Blood is of immense cultural significance. We talk of blood ‘being thicker than water’ to signify the strength of family loyalty, as also reflected in ‘blood brothers’. A massacre is a ‘blood bath’, the reward for assassination ‘blood money’. Blood signifies power, for good or evil; the consumption of blood, metaphorically, lies at the heart of the Christian sacrament, yet many societies produce legends of vampires, whose evil is signified by their taste for human blood. Blood is often equated with strength: the monthly loss of blood through menstrual flow frequently led doctors (mostly male) to assume an inherent weakness in women. But too much blood could also be troublesome: ruddy-faced, plethoric men would make an annual visit to the barber-surgeon each spring (blood's season, according to the doctrine of the humours) to be bled. Barbers and surgeons went their separate ways in the seventeenth and eighteenth centuries, but the red stripe down the barber's pole still commemorates this annual blood-letting ritual.

Knowledge of the structure of blood (such as the notion that it consists of cells suspended in a protein-rich fluid called plasma) slowly accumulated from the seventeenth century onwards. The Dutch microscopist Anton van Leeuwenhoek (1632–1723), examining his own blood under a simple microscope, first described the red corpuscles (cells), and measured their diameter. White corpuscles were first observed by the British physician William Hewson (1739–74), who also discovered the essential features of how blood coagulates, showing that it is due to the clotting of plasma rather than changes in the cellular constituents. In the latter half of the nineteenth century it was found that blood cells are the progeny of more primitive cells in the bone marrow. The modern science of haematology stemmed from the work of the German pharmacologist Paul Ehrlich (1854–1915), who developed a stain that led to a clear distinction between the different types of cells in the blood.

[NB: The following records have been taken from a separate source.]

(** C5, as the code has it: a file of the list that cannot be opened makes
    the aggregation raise, and so does a file whose header lacks the
    [Species] column when it has a non-blank row after the header.  The
    body of the loop raises [IOError] on the first kind of file and
    [KeyError] on the second. *)
Theorem bad_file_raises
  (fs : gmap string (list (list string))) (csv_list : list string)
  (search_species csv_file : string) :
  csv_file ∈ csv_list →
  (fs !! csv_file = None ∨
   ∃ header data row,
     fs !! csv_file = Some (header :: data) ∧ ("Species" ∉ header) ∧
     row ∈ data ∧ row ≠ []) →
  (∃ e, create_species_dict fs csv_list search_species = Raise e) ∧
  ∀ results_list,
    scan_file fs search_species results_list csv_file
    = Raise (match fs !! csv_file with
             | None => IOError csv_file
             | Some _ => KeyError "Species"
             end).
Proof.
  intros Hin Hbad.
  assert (∀ results_list,
    scan_file fs search_species results_list csv_file
    = Raise (match fs !! csv_file with
             | None => IOError csv_file
             | Some _ => KeyError "Species"
             end)) as Hbody.
  { intros results_list. unfold scan_file, open.
    destruct Hbad as [->|(header & data & row & -> & Hno & Hrow & Hne)];
      [done|].
    rewrite bind_Ok. cbv zeta.
    change (rows (File csv_file (header :: data))) with (header :: data).
    unfold DictReader.read.
    destruct (filter (λ row, row ≠ []) data) as [|r rs] eqn:Hf.
    { assert (row ∈ filter (λ row, row ≠ []) data) as Hrow'
        by (by apply list_elem_of_filter).
      rewrite Hf in Hrow'. by apply elem_of_nil in Hrow'. }
    rewrite fmap_cons. cbn [foldM].
    rewrite scan_line_without_species; [done|].
    apply eq_None_not_Some.
    by rewrite (DictReaderFacts.next_dict_is_Some header r). }
  split; [|done].
  apply (foldM_raises _ _ _ csv_file Hin). intros b. eexists. apply Hbody.
Qed.

Lemma bad_file_raises_witness :
  ∃ e,
    create_species_dict
      (<["g_final_results.csv" := [["Genus"; "Reads"]; ["Bacteroides"; "4"]]]>
         (files scenario))
      ["A_final_results.csv"; "g_final_results.csv"] "SpeciesX" = Raise e.
Proof.
  apply (bad_file_raises _ _ "SpeciesX" "g_final_results.csv").
  - in_list.
  - right. exists ["Genus"; "Reads"], [["Bacteroides"; "4"]], ["Bacteroides"; "4"].
    split; [reflexivity|]. split; [not_in_list|]. split; [in_list|done].
Defined.

(** C5 as the specification words it fails on a file whose header lacks
    the [Species] column and which has no row after the header: the
    aggregation returns, with a record for the file. *)
Lemma missing_column_passes_without_rows :
  ("Species" ∉ ["Genus"; "Reads"]) ∧
  create_species_dict (<["g_final_results.csv" := [["Genus"; "Reads"]]]> ∅)
    ["g_final_results.csv"] "SpeciesX"
  = Ok [SearchResults "g" (PyInt 0)].
Proof. split; [not_in_list|reflexivity]. Qed.

(** C10. A file made of a header row alone, whatever the header, makes
    the body of the loop append the record of the file with [reads = 0]
    and nothing else; the aggregation of that file alone returns this
    record. *)
Theorem header_only_gives_zero
  (fs : gmap string (list (list string))) (search_species csv_file : string)
  (header : list string) :
  fs !! csv_file = Some [header] →
  (∀ results_list,
     scan_file fs search_species results_list csv_file
     = Ok (results_list ++ [SearchResults (display_name csv_file) (PyInt 0)]))
  ∧ create_species_dict fs [csv_file] search_species
    = Ok [SearchResults (display_name csv_file) (PyInt 0)].
Proof.
  intros Hopen.
  assert (∀ results_list,
     scan_file fs search_species results_list csv_file
     = Ok (results_list ++ [SearchResults (display_name csv_file) (PyInt 0)]))
    as Hbody.
  { intros results_list. unfold scan_file, open. rewrite Hopen.
    reflexivity. }
  split; [done|]. unfold create_species_dict. cbn [foldM].
  by rewrite Hbody.
Qed.
(** C4. On anything that is not an array (a missing argument, [null], a
    string, ...) the collection formatter returns the empty sequence.  On an
    array, whenever it returns it returns an array of the same length whose
    element at each position is [formatItem] applied to that line's variant
    ([merchandise], else [variant]), the line's quantity and the line
    itself; and it does return on every array of line items of the data
    model, whose ids, titles and amounts are values that convert to
    strings. *)
Theorem formatItems_contract (lineItems : value) :
  match lineItems with
  | VArr lines =>
      (forall result,
         formatItems lineItems = Normal result ->
         exists items,
           result = VArr items
           /\ length items = length lines
           /\ forall i lineItem,
                lines !! i = Some lineItem ->
                exists item,
                  items !! i = Some item
                  /\ formatItem (line_variant lineItem)
                                (field lineItem "quantity") lineItem
                     = Normal item)
      /\ (Forall (fun lineItem => is_line_item lineItem = true) lines ->
          exists items, formatItems lineItems = Normal (VArr items))
  | _ => formatItems lineItems = Normal (VArr [])
  end.
Proof.
  destruct lineItems as [| |b|x|s|lines|m];
    try (apply formatItems_not_array; reflexivity).
  split; [apply formatItems_shape | apply formatItems_returns].
Qed.

(** The two degenerate inputs of the specification, and a cart of two
    lines. *)
Lemma formatItems_contract_witness :
  formatItems VUndef = Normal (VArr [])
  /\ formatItems (VStr "not-an-array") = Normal (VArr [])
  /\ exists item1 item2,
       formatItems (VArr Samples.cart_lines) = Normal (VArr [item1; item2]).
Proof.
  split; [exact (formatItems_contract VUndef) |].
  split; [exact (formatItems_contract (VStr "not-an-array")) |].
  destruct (formatItems_contract (VArr Samples.cart_lines)) as [Hshape Htotal].
  destruct (Htotal ltac:(repeat constructor)) as [items Hitems].
  destruct (Hshape _ Hitems) as (items' & Heq & Hlen & _).
  injection Heq as <-.
  destruct items as [|item1 [|item2 [|]]]; try discriminate Hlen.
  exists item1, item2. exact Hitems.
Defined.

End Collection.

(** ** Fault isolation in the dispatcher *)

Module Dispatcher.
Import JS Pixel Spec Facts.

Section Isolation.
Context {St : Type}.

(** One dispatch of an event whose name converts to a string, as every
    string does: it always completes normally; the sink is called once when
    [window.gtag] is a function, and a fault of that call ends in the
    console. *)
Lemma sendEvent_spec (eventName params : value) (w : world St) :
  converts eventName = true ->
  exists w',
    sendEvent eventName params w = (w', Normal tt)
    /\ window_gtag w' = window_gtag w
    /\ (forall f, window_gtag w = GFunction f ->
        gtag_calls w' = (gtag_calls w ++ [event_call (eventName, params)])%list
        /\ sink_state w' = fst (f (sink_state w) (event_call (eventName, params)))
        /\ console w'
           = (console w ++
              match snd (f (sink_state w) (event_call (eventName, params))) with
              | Throw error =>
                  [ConsoleError ("[Web Pixel] " ++ string_of eventName) error]
              | Normal _ => []
              end)%list)
    /\ (forall v, window_gtag w = GData v -> w' = w).
Proof.
  intros Hname.
  unfold sendEvent, try_catch, bindM, liftM, typeof_gtag_is_function, call_gtag,
    console_write, retM, event_call.
  rewrite ToString_spec, Hname.
  cbn [DEBUG_MODE CONFIG fst snd].
  destruct (window_gtag w) as [f|v] eqn:Hgtag; cbv beta iota; rewrite ?Hgtag.
  - destruct (f (sink_state w) [VStr "event"; eventName; params]) as [s [r|error]] eqn:Hcall.
    + eexists. split; [reflexivity |]. cbn. split; [reflexivity |]. split.
      * intros f' [= <-]. rewrite Hcall. cbn. now rewrite app_nil_r.
      * intros v [=].
    + eexists. split; [reflexivity |]. cbn. split; [reflexivity |]. split.
      * intros f' [= <-]. rewrite Hcall. cbn. repeat split.
      * intros v [=].
  - exists w. split; [reflexivity |]. split; [exact Hgtag |]. split.
    + intros f [=].
    + reflexivity.
Qed.

Lemma dispatch_all_spec (events : list (value * value)) (w : world St) :
  Forall (fun event => converts (fst event) = true) events ->
  exists w',
    dispatch_all events w = (w', Normal tt)
    /\ window_gtag w' = window_gtag w
    /\ (forall f, window_gtag w = GFunction f ->
        gtag_calls w' = (gtag_calls w ++ map event_call events)%list).
Proof.
  intros Hnames. revert w.
  induction Hnames as [|[eventName params] events Hname _ IH]; intros w.
  - exists w. repeat split. intros f _. cbn. now rewrite app_nil_r.
  - destruct (sendEvent_spec eventName params w Hname)
      as (w1 & Hsend & Hgtag1 & Hcall & _).
    destruct (IH w1) as (w2 & Hrest & Hgtag2 & Hcalls).
    exists w2. cbn [dispatch_all]. unfold bindM at 1. rewrite Hsend.
    split; [exact Hrest |]. split; [congruence |].
    intros f Hf.
    rewrite (Hcalls f) by congruence.
    destruct (Hcall f Hf) as (-> & _).
    cbn [map]. now rewrite <- app_assoc.
Qed.

(** C7. Whatever the payload and the sink, and for every event name that
    converts to a string (every string does, and the listeners only pass
    string literals), [sendEvent] completes normally: a fault raised by the
    sink's event-recording call is caught and logged to the console, and
    never reaches the caller.  So the statement that follows the dispatch
    in a listener always runs, and in any sequence of dispatches every
    event is handed to the sink, in order, whichever of the earlier calls
    failed. *)
Theorem sendEvent_isolates_faults (eventName params : value) (w : world St) :
  converts eventName = true ->
  (exists w',
     sendEvent eventName params w = (w', Normal tt)
     /\ (forall (A : Type) (rest : unit -> M St A),
           bindM (sendEvent eventName params) rest w = rest tt w')
     /\ (forall f error,
           window_gtag w = GFunction f ->
           snd (f (sink_state w) (event_call (eventName, params))) = Throw error ->
           gtag_calls w' = (gtag_calls w ++ [event_call (eventName, params)])%list
           /\ console w'
              = (console w
                 ++ [ConsoleError ("[Web Pixel] " ++ string_of eventName) error])%list))
  /\ (forall events : list (value * value),
        Forall (fun event => converts (fst event) = true) events ->
        exists w',
          dispatch_all ((eventName, params) :: events) w = (w', Normal tt)
          /\ forall f, window_gtag w = GFunction f ->
               gtag_calls w'
               = (gtag_calls w
                  ++ map event_call ((eventName, params) :: events))%list).
Proof.
  intros Hname. split.
  - destruct (sendEvent_spec eventName params w Hname) as (w' & Hsend & _ & Hcall & _).
    exists w'. split; [exact Hsend |]. split.
    + intros A rest. unfold bindM. now rewrite Hsend.
    + intros f error Hf Hthrow.
      destruct (Hcall f Hf) as (Hcalls & _ & Hconsole).
      rewrite Hthrow in Hconsole. split; assumption.
  - intros events Hnames.
    destruct (dispatch_all_spec ((eventName, params) :: events) w)
      as (w' & Hall & _ & Hcalls).
    + constructor; assumption.
    + exists w'. split; assumption.
Qed.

An understanding of the function of blood also evolved over several centuries. William Harvey described its circulation in 1628, and a few years later the English physician Richard Lower (1631–91) observed the change from the dark blue colour of venous to the bright red of arterial blood after its passage through the lungs. In 1790 the French chemist Antoine Lavoisier (1743–94) discovered oxygen and found that it was the constituent of air that is responsible for the change of the colour of blood. In the mid nineteenth century it was found that oxygen combines with a substance in the red cells, which was identified as the protein haemoglobin by the German biochemist Felix Hoppe-Seyler (1825–95). By 1900 it was also appreciated that the white cells play a crucial role in defence against infection, an idea first proposed by the Russian zoologist Ilya Metchnikoff (1845–1916).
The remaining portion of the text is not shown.